Have you ever felt so unmotivated and distressed the day after a restless night of tossing and turning in your bed, trying to find a way to fall asleep? Most of the time, counting sheep doesn’t do it. Occasionally, we all experience sleep issues, but it can be a real problem when insomnia persists. Besides making us tired and irritable, lack of sleep can negatively affect our health, leading to obesity, heart disease and type 2 diabetes.
The number of hours of sleep tends to change and decrease as we age, resulting in more restless nights and weary mornings. Women often experience it during the time of menopause, when hot flashes and other symptoms awaken them. Your circadian rhythm also compensates for the change in dark and light. With age, it undergoes a shift, thus making it more difficult to fall asleep and stay asleep through the night.
Why Is Getting Better Sleep Important?
The importance of sleep cannot be understated, just like the importance of exercise and a nutritious diet. This is because sleep is essential for our health and fitness–a lack of sleep is detrimental to hormone levels, exercise performance and brain function. Additionally, it can cause weight gain and increase disease risk in children and adults.
In contrast, good sleep can help you eat less, exercise better and become healthier. Therefore, a good night’s sleep is crucial to maintaining and improving your health, as well as losing weight.
There has been a decline in both sleep quality and quantity over the past few decades. As a result, many people have trouble sleeping regularly.
We all know better sleep is better for us. But better sleep doesn’t just happen – it requires planning and preparation.
5 Things You Can Do to Get Better Quality Rest
Exercise is better for sleep than alcohol. So if you have trouble sleeping, try exercise instead of a nightcap. A new study found that people who exercised regularly slept better and longer than those who drank alcohol before bedtime.
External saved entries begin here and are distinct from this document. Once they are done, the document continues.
(** ** Giving requests back *)

(** [rewind_avail] returns the device to the position [p] at which it took the
    request with descriptor [d] exactly when this descriptor's index equals the
    ring slot of that position, modulo the size, and fewer requests were taken
    since than the ring has slots; otherwise requests are skipped or repeated.
    The comment of the function asks for neither. *)
Theorem rewind_avail_iff k q d p :
  0 <= k <= 16 -> idx_mask q = 2 ^ k - 1 -> in_u 16 (current_avail q) -> in_u 16 d -> in_u 16 p ->
  current_avail (rewind_avail d q) = p <->
  d mod 2 ^ k = p mod 2 ^ k /\ u16 (current_avail q - p) < 2 ^ k.
Proof.
  intros Hk Hm Hc Hd Hp. pose proof (pow2_bounds Hk) as H2. unfold rewind_avail, in_u in *. cbn.
  rewrite Hm, land_mask by lia. set (c := current_avail q) in *.
  replace (uwrap 32 (c - d) mod 2 ^ k) with ((c - d) mod 2 ^ k).
  2: { unfold uwrap. replace 32 with (k + (32 - k)) by lia. rewrite Z.pow_add_r by lia.
       rewrite Z.rem_mul_r, Z.mul_comm, Z_mod_plus_full by lia. rewrite Z.mod_mod; lia. }
  pose proof (Z.mod_pos_bound (c - d) (2 ^ k)) as Hb. set (x := (c - d) mod 2 ^ k) in *.
  assert (Hx : exists t, c - d = x + 2 ^ k * t)
    by (exists ((c - d) / 2 ^ k); pose proof (Z.div_mod (c - d) (2 ^ k)); lia).
  destruct Hx as [t Ht]. transitivity (u16 (c - p) = x).
  - split; intros E.
    + rewrite <- E, uwrap_sub_r. replace (c - (c - x)) with x by lia. apply uwrap_small. unfold in_u. lia.
    + rewrite <- E, uwrap_sub_r. replace (c - (c - p)) with p by lia. by apply uwrap_small.
  - split.
    + intros E. split; [|lia]. assert (x mod 2 ^ k = (c - p) mod 2 ^ k)
        by (rewrite <- E; by apply mod_pow2_u16).
      replace d with (c - x + (- t) * 2 ^ k) by lia. rewrite Z_mod_plus_full.
      rewrite Zminus_mod, H, <- Zminus_mod. f_equal. lia.
    + intros [E Hlt]. rewrite <- (Z.mod_small (u16 (c - p)) (2 ^ k)) by (pose proof (uwrap_nonneg 16 (c - p)); lia).
      rewrite mod_pow2_u16 by done. subst x. rewrite Zminus_mod, <- E, <- Zminus_mod. done.
Qed.

(** ** Memory layout *)

Lemma ring_sizes n :
  0 <= n <= 65536 ->
  desc_size n = 16 * n /\ avail_size n = 2 * n + 6 /\ used_size n = 8 * n + 6.
Proof.
  intros Hn. unfold desc_size, avail_size, used_size.
  rewrite (uwrap_small 32 (n * 16)), (uwrap_small 32 (2 * n)), (uwrap_small 32 (8 * n))
    by (unfold in_u; lia).
  rewrite (uwrap_small 32 (2 * n + 6)), (uwrap_small 32 (8 * n + 6)) by (unfold in_u; lia). lia.
Qed.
People who work out often enjoy better sleep quality than those getting the same amount of rest from daily activities but not exercising at all, or worse – sitting on the couch binging Netflix! Exercise also helps boost body temperature (which can drop during our normal nightly “cooling” process), making us feel warmer when we go to bed – perfect for a better shut-eye!
2. Avoid Caffeine or Alcohol before Bedtime (or at Least Limit How Much You Drink)
Caffeine and alcohol are both stimulants that can keep you up at night. Try to avoid drinking caffeine or alcohol in the evening, especially if you have trouble sleeping. If you do drink caffeine or alcohol before bedtime, try limiting yourself to one serving.
Both caffeine and alcohol are dehydrating, so they can also lead to restless sleep by making you wake up frequently to use the bathroom.
If you’re looking for a better way to relax before bed, consider reading instead of having a drink. Or take a hot bath with some soothing aromatherapy oils like lavender or chamomile – these may help lull you into slumberland!
3. Create a Comfortable Sleeping Environment
Your bedroom should be cool, dark and quiet. It shouldn’t be too hot or cold because the right amount of airflow will help keep you comfortable at night. And if your brain doesn’t shut off because it’s too bright in there, consider using a sleeping mask! Or maybe have black-out blinds installed? If you have trouble falling asleep because of noises outside your window, try earplugs or, better yet, invest in a white noise machine that can drown out distracting sounds so they don’t wake you up.
4. Keep Electronics at Bay
Turn off all electronic devices at least 30 minutes before going to sleep. Make sure to put your phone on “Do Not Disturb,” too! The light from the screen will interfere with your natural circadian rhythm (the body’s internal clock) by suppressing melatonin production while increasing cortisol levels. Additionally, having these items within reach might encourage us to browse social media or other stimulating sites, causing undue stress on our central nervous system.
Daytime worries can indeed come to the surface at night. Stress is a stimulus. It activates the fight-or-flight hormones that work against sleep. Let yourself wind down before going to bed. In addition to improving sleep, learning some form of relaxation response can also help reduce daytime anxiety. Breathing deeply can help you relax. Take deep breaths and then exhale.
If you’re having trouble sleeping, try some of these tips to help improve your rest. Better sleep will help improve your mood, energy levels and overall health! Exercising regularly, avoiding caffeine and alcohol before bedtime, creating a comfortable sleeping environment, keeping electronics away from bedtime, and de-stressing can all help improve sleep quality.